Exercise material Block Start

(* ===== verification/PlatformDemo.v ===== *)
(** * PlatformDemo: a concrete platform

    An instance of the code outside, a script of interleaved steps in which
    relays, consumer and connections fail, and the witnesses of
    [PlatformProofs]. *)

From Stdlib Require Import Ascii.
From S2P Require Import Prelude Golib Request Budget Auth Store Outbox AuditTrail Postgres.
From S2P Require Import PostgresProofs Evaluators EvalStore EvalProofs Clients Platform PlatformProofs.

Module platform_demo.
Import persistence postgres clients platform.

(** ** Coders: any countable value as a text of binary digits *)

Fixpoint digits (p : positive) : string :=
  match p with
  | xH => ""
  | xO p => String "0"%char (digits p)
  | xI p => String "1"%char (digits p)
  end.
Fixpoint number (s : string) : positive :=
  match s with
  | EmptyString => xH
  | String c s => if Ascii.eqb c "1"%char then xI (number s) else xO (number s)
  end.
Lemma number_digits (p : positive) : number (digits p) = p.
Proof. induction p as [p IH|p IH|]; simpl; [by rewrite IH..|done]. Qed.

Definition to_text {A} `{Countable A} (a : A) : string := digits (countable.encode a).
Definition of_text {A} `{Countable A} (s : string) : res A :=
  match countable.decode (number s) with Some a => Ok a | None => Err (New "bad text") end.
Lemma text_round_trip {A} `{Countable A} (a : A) : of_text (to_text a) = Ok a.
Proof. unfold of_text, to_text. by rewrite number_digits, countable.decode_encode. Qed.

(** The fields of a payload that a usage has. *)
Definition field (k : string) (p : Payload) : option value :=
  snd <$> List.find (λ kv : string * value, kv.1 =s k) p.
Definition text (v : option value) : string := match v with Some (VString s) => s | _ => "" end.
Definition int (v : option value) : Z := match v with Some (VInt n) => n | _ => 0 end.

#[global] Instance outside : Outside := {|
  uuid := λ io n, hex.EncodeToString (Z.of_nat n :: take 2 (io_rand io));
  encode_metadata := λ _, Ok "{}";
  encode_payload := λ p, Ok (to_text (text (field "request_id" p), int (field "prompt_tokens" p),
                                      int (field "completion_tokens" p), int (field "cost_micro_usd" p)));
  encode_response := λ _, Ok "{...}";
  decode_response := λ _, Ok postgres_demo.response
|}.
#[global] Instance codecs : evalstore.Codecs := {|
  evalstore.jsonb := λ s, s;
  evalstore.decode_choices := λ _, Ok ["hello"];
  evalstore.decode_thresholds := λ _, evalstore.mkThresholds "" [] 0 0 0 0;
  evalstore.encode_results := λ _, Ok "[]"
|}.

Definition valid (s : string) : bool := true.
Definition decode (s : string) : res audit.Usage :=
  match of_text s with
  | Ok (id, prompt, completion, cost) => Ok (audit.mkUsage id prompt completion cost)
  | Err e => Err e
  | Panic w => Panic w
  end.

Definition tuple (e : events.Envelope) :=
  (events.EventID e, events.EventType e, events.Version e, events.AggregateID e, events.TenantID e,
   events.Timestamp e, events.CorrelationID e, events.CausationID e, events.Payload e).
Definition marshal (e : events.Envelope) : res string := Ok (to_text (tuple e)).
Definition unmarshal (s : string) : res events.Envelope :=
  match of_text s with
  | Ok (id, ty, v, agg, tn, at_, corr, caus, payload) =>
    Ok (events.mkEnvelope id ty v agg tn at_ corr caus payload)
  | Err e => Err e
  | Panic w => Panic w
  end.
Definition trace (io : IO) : list (string * string) := [].
Definition worker (i : nat) : relay.Relay :=
  relay.NewRelay (if (i =? 0)%nat then "first" else "second") 2 time.Second.

#[global] Instance laws : Laws valid decode marshal unmarshal relay_demo.backwards.
Proof.
  split.
  - done.
  - done.
  - intros p latency enc u _ _ _ _ [= <-]. unfold decode. by rewrite text_round_trip.
  - done.
  - intros ev enc _ [= <-]. exists (events.Payload ev). split_and!; [|done|done].
    unfold unmarshal. rewrite text_round_trip. unfold tuple. by destruct ev.
  - apply relay_demo.backwards_perm.
Qed.

(** ** Scripts *)

Inductive action : Type :=
| ACall (io : IO) (c : call)
| AEvaluate (io : IO) (c : evaluation_call)
| ARelay (i : nat) (io : IO)
| ACrash (i : nat)
| AStart (i : nat)
| AConsume (io : IO)
| AResume.

Definition act_on (s : State) (a : action) : State :=
  match a with
  | ACall io c => with_tables (perform io c (tables s)).2 s
  | AEvaluate io c => with_db (evaluate io c (db s)).2 s
  | ARelay i io =>
    let '(p, q) := exchange valid marshal trace relay_demo.backwards (worker i) io (λ _, false)
                     (relays s i) (queue s) in
    with_relay i p (with_queue q s)
  | ACrash i => with_relay i Stopped s
  | AStart i => with_relay i Idle (with_relay i Stopped s)
  | AConsume io => consume valid decode unmarshal "audit" io s
  | AResume => with_consuming true (with_consuming false s)
  end.

Definition fine (a : action) : Prop :=
  match a with
  | ACall io c => clock io ∧ orderly c ∧ identified c
  | AEvaluate io c => clock io ∧ evaluation_identified c
  | _ => True
  end.

#[local] Abbreviation step :=
  (platform.step valid decode marshal unmarshal trace relay_demo.backwards "audit" worker).
#[local] Abbreviation reachable :=
  (platform.reachable valid decode marshal unmarshal trace relay_demo.backwards "audit" worker).

#[local] Abbreviation unattended :=
  (platform.unattended valid decode marshal unmarshal trace relay_demo.backwards "audit" worker).

Lemma act_steps (s : State) (a : action) : fine a → rtc step s (act_on s a).
Proof.
  assert (∀ s', unattended s s' → rtc step s s') as Hone by (intros; by apply rtc_once, step_unattended).
  destruct a as [io c|io c|i io|i|i|io|]; simpl; intros Ha.
  - destruct Ha as (? & ? & ?). by apply Hone, un_call.
  - destruct Ha. by apply Hone, un_evaluate.
  - destruct (exchange _ _ _ _ _ _ _ _ _) as [p q] eqn:Hex. eapply Hone, un_background, bg_relay, Hex.
  - apply Hone, un_relay_dies.
  - eapply rtc_l; [apply step_unattended, un_relay_dies|]. apply rtc_once, step_start_relay.
    simpl. by rewrite Nat.eqb_refl.
  - apply Hone, un_background, bg_consume.
  - eapply rtc_l; [apply step_unattended, un_consumer_dies|]. by apply rtc_once, step_start_consumer.
Qed.

Definition empty (c : Catalog) : State :=
  mkState (evalstore.mkDB (mkDB c ∅ ∅ ∅ ∅ ∅) ∅ ∅) [] 0 ∅ ∅ false (λ _, Stopped).

Lemma script_reachable (c : Catalog) (l : list action) :
  Forall fine l → reachable (foldl act_on (empty c) l).
Proof.
  intros Hl. exists (empty c). split; [by exists c|]. generalize (empty c).
  induction Hl as [|a l Ha Hl IH]; intros s; [done|]. etrans; [by apply act_steps|apply IH].
Qed.

(** ** An eventful day

    A request is completed at the second try, another one is only accepted, an
    evaluation of the first is dead-lettered. The first relay loses the broker's
    answer and dies with its claim; the second takes over after the claim has
    expired. The consumer loses an offset commit, then the answer of a
    transaction, and is started again both times. *)
Import postgres_demo.

Definition rid : string := uuid (at_ 1) 0.
Definition job : string := uuid (at_ 14) 0.
Definition completion : CompletionParams := mkCompletionParams rid "t" 1 "prov-1" response 70 time.epoch "corr".
Definition evaluation : evalstore.CreateEvaluationParams :=
  evalstore.mkCreateEvaluationParams "t" rid "eval-1" "eh" "pii" "corr" "{}".

Definition busy : list action :=
  [AStart 0; AStart 1; AResume;
   ACall (at_ 1) (CCreate (create "k" "h"));
   ACall (at_ 2) (CTransition "t" rid request.Received request.Validated);
   ACall (at_ 3) (CReserve "t" rid 80 (time.epoch + 3 * time.Second));
   ACall (at_ 4) (CTransition "t" rid request.Validated request.Routing);
   ACall (at_ 5) (CTransition "t" rid request.Routing request.InProgress);
   ACall (at_ 6) (CStart (mkAttemptParams rid "t" 1 "mock" "gpt" "corr"));
   ACall (flaky 7 1) (CComplete completion);
   ARelay 0 (at_ 8); ARelay 0 (flaky 9 1); ACrash 0;
   ACall (at_ 10) (CComplete completion);
   ACall (at_ 11) (CReconcile rid 70);
   ACall (at_ 12) (CCreate (create "k2" "h2"));
   AEvaluate (at_ 14) (ECreate evaluation);
   AEvaluate (at_ 15) (EFail "t" job "timeout" true)].
Definition relaying : list action := ARelay 0 (at_ 90) :: AStart 0 :: ((λ n, ARelay 1 (at_ (100 + Z.of_nat n))) <$> seq 0 20).
Definition reading : list action :=
  [AConsume (flaky 130 7); AResume; AConsume (flaky 131 5); AResume] ++
  ((λ n, AConsume (at_ (140 + Z.of_nat n))) <$> seq 0 8).

Definition start : State := empty (catalog postgres_demo.start).
Definition middle : State := foldl act_on start busy.
Definition final : State := foldl act_on start (busy ++ relaying ++ reading).

Lemma at_clock (n : Z) : 0 <= n < 1000 → clock (at_ n).
Proof.
  intros Hn. unfold clock, at_. cbn [quiet io_now]. change time.epoch with 62135596800000000000.
  change time.Second with 1000000000. change (3652059 * time.Day) with 315537897600000000000. lia.
Qed.

Lemma busy_fine : Forall fine busy.
Proof.
  unfold busy. repeat (apply Forall_cons; split); try (by apply Forall_nil); try exact I;
    (split; [first [apply at_clock; lia|exact (at_clock 7 ltac:(lia))]|]);
    try (split; [try exact I; split; discriminate|]); try exact I; try (split; discriminate);
    try discriminate; vm_compute; intuition discriminate.
Qed.

Lemma script_fine : Forall fine (busy ++ relaying ++ reading).
Proof.
  apply Forall_app. split; [exact busy_fine|]. apply Forall_app. split.
  - unfold relaying. do 2 (apply Forall_cons; split; [exact I|]). by apply Forall_fmap, Forall_true.
  - unfold reading. apply Forall_app. split; [by repeat constructor|]. by apply Forall_fmap, Forall_true.
Qed.

Lemma final_settled : settled final.
Proof.
  split; [|vm_compute; reflexivity].
  assert (map_Forall (λ _ e, is_Some (outbox.published_at e)) (outbox_events (tables final))) as Hall.
  { apply (bool_decide_unpack _). vm_compute. exact I. }
  exact Hall.
Qed.

Lemma billed_once_witness :
  reachable final ∧ (length (topic final) = 7)%nat ∧ billed final ≡ₚ charged final ∧
  used_since "t" time.epoch (tables final) = 70.
Proof.
  pose proof (script_reachable (catalog postgres_demo.start) (busy ++ relaying ++ reading) script_fine) as Hr.
  split; [exact Hr|]. split; [vm_compute; reflexivity|].
  destruct (platform_proofs.billed_once valid decode marshal unmarshal trace relay_demo.backwards "audit"
    worker final Hr) as (_ & _ & Hset).
  destruct (Hset final_settled) as [Hperm Hused]. split; [exact Hperm|].
  rewrite Hused. vm_compute. reflexivity.
Defined.

(** The second relay dies too, and the database fails the consumer. *)
Definition halting : list action := [ACrash 1; AConsume (flaky 130 5)].
Definition halted : State := foldl act_on start (busy ++ halting).
Definition later : State := act_on (act_on halted (ARelay 1 (at_ 200))) (AConsume (at_ 201)).

Lemma halted_fine : Forall fine (busy ++ halting).
Proof. apply Forall_app. split; [exact busy_fine|]. by repeat constructor. Qed.
Lemma halted_stopped (i : nat) : relays halted i = Stopped.
Proof. destruct i as [|[|i]]; vm_compute; reflexivity. Qed.
Lemma halted_later : rtc unattended halted later.
Proof.
  eapply rtc_l; [|apply rtc_once, un_background, bg_consume]. cbn [act_on].
  destruct (exchange _ _ _ _ _ _ _ _ _) as [p q] eqn:Hex. eapply un_background, bg_relay, Hex.
Qed.

(** In the middle of that day the second relay and the consumer settle the accounts;
    once they have stopped, a completed request stays unbilled. *)
Lemma always_settles_witness :
  (reachable middle ∧ billed middle = [] ∧
   ∃ s, settled s ∧ charged s = charged middle ∧ billed s ≡ₚ [platform_proofs.charge_of rid
     (completed_row "{...}" (request.mkUsage 10 20 30) 70 (io_now (at_ 10))
        (new_row (create "k" "h") "m1" "{}" (io_now (at_ 1))))]) ∧
  (reachable halted ∧ length (charged halted) = 1%nat ∧ topic later = topic halted ∧ billed later = []).
Proof.
  pose proof (script_reachable (catalog postgres_demo.start) busy busy_fine) as Hr.
  pose proof (script_reachable (catalog postgres_demo.start) (busy ++ halting) halted_fine) as Hh.
  split.
  - split; [exact Hr|]. split; [vm_compute; reflexivity|].
    destruct (platform_proofs.always_settles valid decode marshal unmarshal trace relay_demo.backwards "audit"
      worker middle Hr) as [Hlive _]. destruct Hlive as (s & _ & Hset & Hch & Hb).
    + exists 1%nat, "second", 2, time.Second. split; [reflexivity|]. vm_compute. discriminate.
    + vm_compute. reflexivity.
    + exists s. split; [exact Hset|]. split; [exact Hch|].
      replace [_] with (charged middle) by (vm_compute; reflexivity). exact Hb.
  - split; [exact Hh|]. split; [vm_compute; reflexivity|].
    destruct (platform_proofs.always_settles valid decode marshal unmarshal trace relay_demo.backwards "audit"
      worker halted Hh) as [_ Hstop]. destruct (Hstop later halted_later) as [Ht Hb].
    split; [apply Ht, halted_stopped|]. rewrite Hb by (vm_compute; reflexivity). vm_compute. reflexivity.
Defined.
End platform_demo.
(* ===== verification/Mux.v ===== *)
(** * Mux: requests on their way to a handler

    Module [served] is the state of a request that handlers pass on: the request
    object is shared by the handlers that pass it unchanged, so what the router writes
    into it is seen by the middlewares around it; [WithContext] makes a copy. Module
    [mux] is what the services use of [http.ServeMux]: patterns with a method, literal
    segments, wildcards and the catch-all, matched the way its routing tree does. *)

From Stdlib Require Import Ascii.
From S2P Require Import Prelude Golib Auth Http.

Module served.
Import http.

(** [pattern] is the field [Pattern] of the request object that the current handler
    holds. *)
Record Served (W : Type) : Type := mkServed { base : W; pattern : string }.
Arguments mkServed {W}.
Arguments base {W}.
Arguments pattern {W}.

#[global] Instance served_exchange {W} `{Exchange W} : Exchange (Served W).
Proof.
  refine {| writer := λ s, writer (base s); set_writer := λ x s, mkServed (set_writer x (base s)) (pattern s) |}.
  intros x s. apply writer_set.
Defined.

Section Served.
Context {W : Type}.
Definition set_base (w : W) (s : Served W) : Served W := mkServed w (pattern s).
Definition set_pattern (p : string) (s : Served W) : Served W := mkServed (base s) p.

(** A handler that does not look at the field. *)
Definition plain (h : Handler W) : Handler (Served W) := λ ctx r s,
  let '(out, w) := h ctx r (base s) in (out, set_base w s).

(** [next.ServeHTTP(w, r.WithContext(ctx))]: the handler works on a copy of the object. *)
Definition copied (next : Handler (Served W)) : Handler (Served W) := λ ctx r s,
  let '(out, s') := next ctx r s in (out, set_pattern (pattern s) s').
End Served.
End served.

(** ** http.ServeMux *)

Module mux.
Import http served.

(** *** Patterns *)

Inductive segment : Type :=
| Literal (s : string)
| Wild (name : string)
| Rest.

Definition slash : ascii := "/"%char.

(** [strings.Split(s, "/")]. *)
Definition split (s : string) : list string := strings.SplitN s slash (S (S (String.length s))).

(** A segment of a pattern; braces mark a wildcard. *)
Definition parse_segment (s : string) : segment :=
  match strings.chars s with
  | "{"%char :: rest => Wild (strings.of_chars (removelast rest))
  | _ => Literal s
  end.

Record Pattern : Type := mkPattern {
  pattern_method : option string;
  segments : list segment;
  text : string
}.

(** The segments of a pattern's path; a slash at the end stands for any rest. *)
Definition parse_path (path : string) : list segment :=
  match split path with
  | _ :: segs =>
    match last segs with
    | Some "" => map parse_segment (removelast segs) ++ [Rest]
    | _ => map parse_segment segs
    end
  | [] => []
  end.
Definition parsePattern (s : string) : Pattern :=
  match strings.SplitN s " "%char 2 with
  | [method; path] => mkPattern (Some method) (parse_path path) s
  | _ => mkPattern None (parse_path s) s
  end.

(** *** Paths *)

(** [path.Clean] on the segments of a rooted path. *)
Fixpoint clean_segments (segs acc : list string) : list string :=
  match segs with
  | [] => rev acc
  | s :: segs =>
    if (s =s "") || (s =s ".") then clean_segments segs acc
    else if s =s ".." then clean_segments segs (tail acc)
    else clean_segments segs (s :: acc)
  end.
Definition join (segs : list string) : string := foldr (λ s acc, "/" +:+ s +:+ acc) "" segs.
Definition ends_in_slash (s : string) : bool :=
  match last (strings.chars s) with Some c => Ascii.eqb c slash | None => false end.

(** [cleanPath]: rooted, without empty segments and dots, keeping a slash at the end. *)
Definition cleanPath (p : string) : string :=
  let clean := join (clean_segments (split p) []) in
  if clean =s "" then "/" else if ends_in_slash p then clean +:+ "/" else clean.

(** [url.PathUnescape]; a text it refuses is taken as it is. *)
Definition hex_value (c : ascii) : option Z :=
  let b := strings.byte c in
  if (48 <=? b) && (b <=? 57) then Some (b - 48)
  else if (97 <=? b) && (b <=? 102) then Some (b - 87)
  else if (65 <=? b) && (b <=? 70) then Some (b - 55)
  else None.
Fixpoint unescape (l : list ascii) : option (list ascii) :=
  match l with
  | [] => Some []
  | "%"%char :: rest =>
    match rest with
    | a :: b :: rest =>
      h ← hex_value a; k ← hex_value b;
      (strings.chr (16 * h + k) ::.) <$> unescape rest
    | _ => None
    end
  | c :: rest => (c ::.) <$> unescape rest
  end.
Definition pathUnescape (s : string) : string :=
  match unescape (strings.chars s) with Some l => strings.of_chars l | None => s end.

(** The segments of a clean path: unescaped, and "/" for a slash at the end. *)
Definition path_segments (p : string) : list string :=
  match split p with
  | _ :: segs =>
    match last segs with
    | Some "" => map pathUnescape (removelast segs) ++ ["/"]
    | _ => map pathUnescape segs
    end
  | [] => []
  end.

(** *** The routing tree

    A node of the tree is the list of what is left of the patterns below it. *)

Section Tree.
Context {A : Type}.
#[local] Abbreviation node := (list (list segment * A)).

Definition literal_child (seg : string) (n : node) : node :=
  omap (λ p, match p.1 with Literal s :: rest => if s =s seg then Some (rest, p.2) else None | _ => None end) n.
Definition wild_child (n : node) : node :=
  omap (λ p, match p.1 with Wild _ :: rest => Some (rest, p.2) | _ => None end) n.
Definition leaf (n : node) : option A :=
  head (omap (λ p, match p.1 with [] => Some p.2 | _ => None end) n).
Definition rest_child (n : node) : option A :=
  head (omap (λ p, match p.1 with [Rest] => Some p.2 | _ => None end) n).

(** Literals first, then wildcards, then the catch-all. *)
Fixpoint matchPath (path : list string) (n : node) (matches : list string) : option (A * list string) :=
  match path with
  | [] => (λ a, (a, matches)) <$> leaf n
  | seg :: rest =>
    match matchPath rest (literal_child seg n) matches with
    | Some found => Some found
    | None =>
      match (if seg =s "/" then None else matchPath rest (wild_child n) (matches ++ [seg])) with
      | Some found => Some found
      | None => (λ a, (a, matches)) <$> rest_child n
      end
    end
  end.
End Tree.

(** *** Serving *)

Section Serve.
Context {W : Type} `{Exchange W}.
(** The page of a redirection. *)
Context (redirect_page : string → string).

Definition Route : Type := Pattern * Handler (Served W).
Definition for_method (m : option string) (routes : list Route) : list (list segment * Route) :=
  omap (λ r, if bool_decide (pattern_method r.1 = m) then Some (segments r.1, r) else None) routes.

(** The method's own patterns, those of GET for HEAD, and those for any method. *)
Definition matchRoute (routes : list Route) (method : string) (path : list string) : option (Route * list string) :=
  match matchPath path (for_method (Some method) routes) [] with
  | Some found => Some found
  | None =>
    match (if method =s "HEAD" then matchPath path (for_method (Some "GET") routes) [] else None) with
    | Some found => Some found
    | None => matchPath path (for_method None routes) []
    end
  end.

(** The methods for which some pattern matches the path, in their order. *)
Definition matchingMethods (routes : list Route) (path : list string) : list string :=
  let methods := omap (λ r, pattern_method r.1) routes in
  let found := List.filter (λ m, bool_decide (is_Some (matchRoute routes m path)))
                 (remove_dups ((if "GET" ∈? methods then ["HEAD"] else []) ++ methods)) in
  sort.SliceStable (λ a b, String.ltb a b) found.

(** [strings.Join(methods, ", ")]. *)
Definition joined (l : list string) : string :=
  match l with [] => "" | x :: l => foldl (λ acc y, acc +:+ ", " +:+ y) x l end.

Definition wild_names (p : Pattern) : list string :=
  omap (λ s, match s with Wild name => Some name | _ => None end) (segments p).
Definition with_values (values : list (string * string)) (r : Request) : Request :=
  mkRequest (Method r) (Path r) (EscapedPath r) (Header r) (Body r) (ContentLength r) values (Query r) (limit r).

(** [http.Redirect] with status 307. *)
Definition redirect (r : Request) (location : string) : M (Served W) unit :=
  _ ← modify (set_header "Location" location);
  _ ← (if (Method r =s "GET") || (Method r =s "HEAD")
       then modify (set_header "Content-Type" "text/html; charset=utf-8") else mret ());
  _ ← modify (WriteHeader 307);
  if Method r =s "GET" then write (redirect_page location) else mret ().

(** The path by which a request is routed: a CONNECT request's is taken as it is. *)
Definition routed_path (r : Request) : string :=
  if Method r =s "CONNECT" then EscapedPath r else cleanPath (EscapedPath r).

(** [findHandler] and [ServeHTTP]. The pattern is written into the request object. The
    location of a redirection is the clean path; the raw query that the library appends to
    it is not kept in a [Request]. *)
Definition ServeHTTP (routes : list Route) : Handler (Served W) := λ ctx r s,
  let clean := routed_path r in
  let segs := path_segments clean in
  let found := matchRoute routes (Method r) segs in
  let named := match found with Some (route, _) => text route.1 | None => "" end in
  if negb (clean =s EscapedPath r) then redirect r clean (set_pattern named s)
  else match found with
       | Some (route, matches) =>
         route.2 ctx (with_values (zip (wild_names route.1) matches) r) (set_pattern named s)
       | None =>
         let allowed := matchingMethods routes segs in
         if (Z.of_nat (length allowed) =? 0)
         then Error "404 page not found" 404 (set_pattern "" s)
         else (_ ← modify (set_header "Allow" (joined allowed)); Error "Method Not Allowed" 405)
                (set_pattern "" s)
       end.

(** ** What the router finds *)

Lemma matchPath_elem {A} (path : list string) (n : list (list segment * A)) (acc : list string) (a : A) (ms : list string) :
  matchPath path n acc = Some (a, ms) → ∃ segs, (segs, a) ∈ n.
Proof.
  clear. revert n acc. induction path as [|seg path IH]; intros n acc; cbn [matchPath].
  - unfold leaf. destruct (head _) as [x|] eqn:Hh; [|done]. intros [= <- <-].
    apply head_Some_elem_of, list_elem_of_omap in Hh as ([segs y] & Hin & Hs). exists segs.
    destruct segs; [|done]. by injection Hs as ->.
  - destruct (matchPath path (literal_child seg n) acc) as [[a' ms']|] eqn:Hl.
    { intros [= -> ->]. apply IH in Hl as (segs & Hin). apply list_elem_of_omap in Hin as ([sg y] & Hin & Hs).
      exists sg. destruct sg as [|[] ?]; try done. simpl in Hs. destruct (_ =s _); [|done]. by injection Hs as _ ->. }
    destruct (if seg =s "/" then None else _) as [[a' ms']|] eqn:Hw.
    { intros [= -> ->]. destruct (seg =s "/"); [done|]. apply IH in Hw as (segs & Hin).
      apply list_elem_of_omap in Hin as ([sg y] & Hin & Hs). exists sg. destruct sg as [|[] ?]; try done.
      by injection Hs as _ ->. }
    unfold rest_child. destruct (head _) as [x|] eqn:Hh; [|done]. intros [= <- <-].
    apply head_Some_elem_of, list_elem_of_omap in Hh as ([segs y] & Hin & Hs). exists segs.
    destruct segs as [|[] []]; try done. by injection Hs as ->.
Qed.

(** Only a registered route is served. *)
Lemma matchRoute_elem (routes : list Route) (m : string) (path : list string) (route : Route) (ms : list string) :
  matchRoute routes m path = Some (route, ms) → route ∈ routes.
Proof.
  clear redirect_page.
  assert (∀ p, matchPath path (for_method p routes) [] = Some (route, ms) → route ∈ routes) as Hp.
  { intros p (segs & Hin)%matchPath_elem. apply list_elem_of_omap in Hin as (x & Hin & Hs).
    destruct (bool_decide _); [|done]. by injection Hs as _ ->. }
  unfold matchRoute. destruct (matchPath path (for_method (Some m) routes) []) as [[]|] eqn:H1.
  { intros [= -> ->]. by eapply Hp. }
  destruct (if m =s "HEAD" then _ else None) as [[]|] eqn:H2; [|apply Hp].
  intros [= -> ->]. destruct (m =s "HEAD"); [by eapply Hp|done].
Qed.
End Serve.
End mux.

Exercise material Block End

Exercise description: Reproduce verbatim only this range: the first line of the material through the line that contains "match p with", inclusive.

Task output:
(* ===== verification/PlatformDemo.v ===== *)
(** * PlatformDemo: a concrete platform

    An instance of the code outside, a script of interleaved steps in which
    relays, consumer and connections fail, and the witnesses of
    [PlatformProofs]. *)

From Stdlib Require Import Ascii.
From S2P Require Import Prelude Golib Request Budget Auth Store Outbox AuditTrail Postgres.
From S2P Require Import PostgresProofs Evaluators EvalStore EvalProofs Clients Platform PlatformProofs.

Module platform_demo.
Import persistence postgres clients platform.

(** ** Coders: any countable value as a text of binary digits *)

Fixpoint digits (p : positive) : string :=
  match p with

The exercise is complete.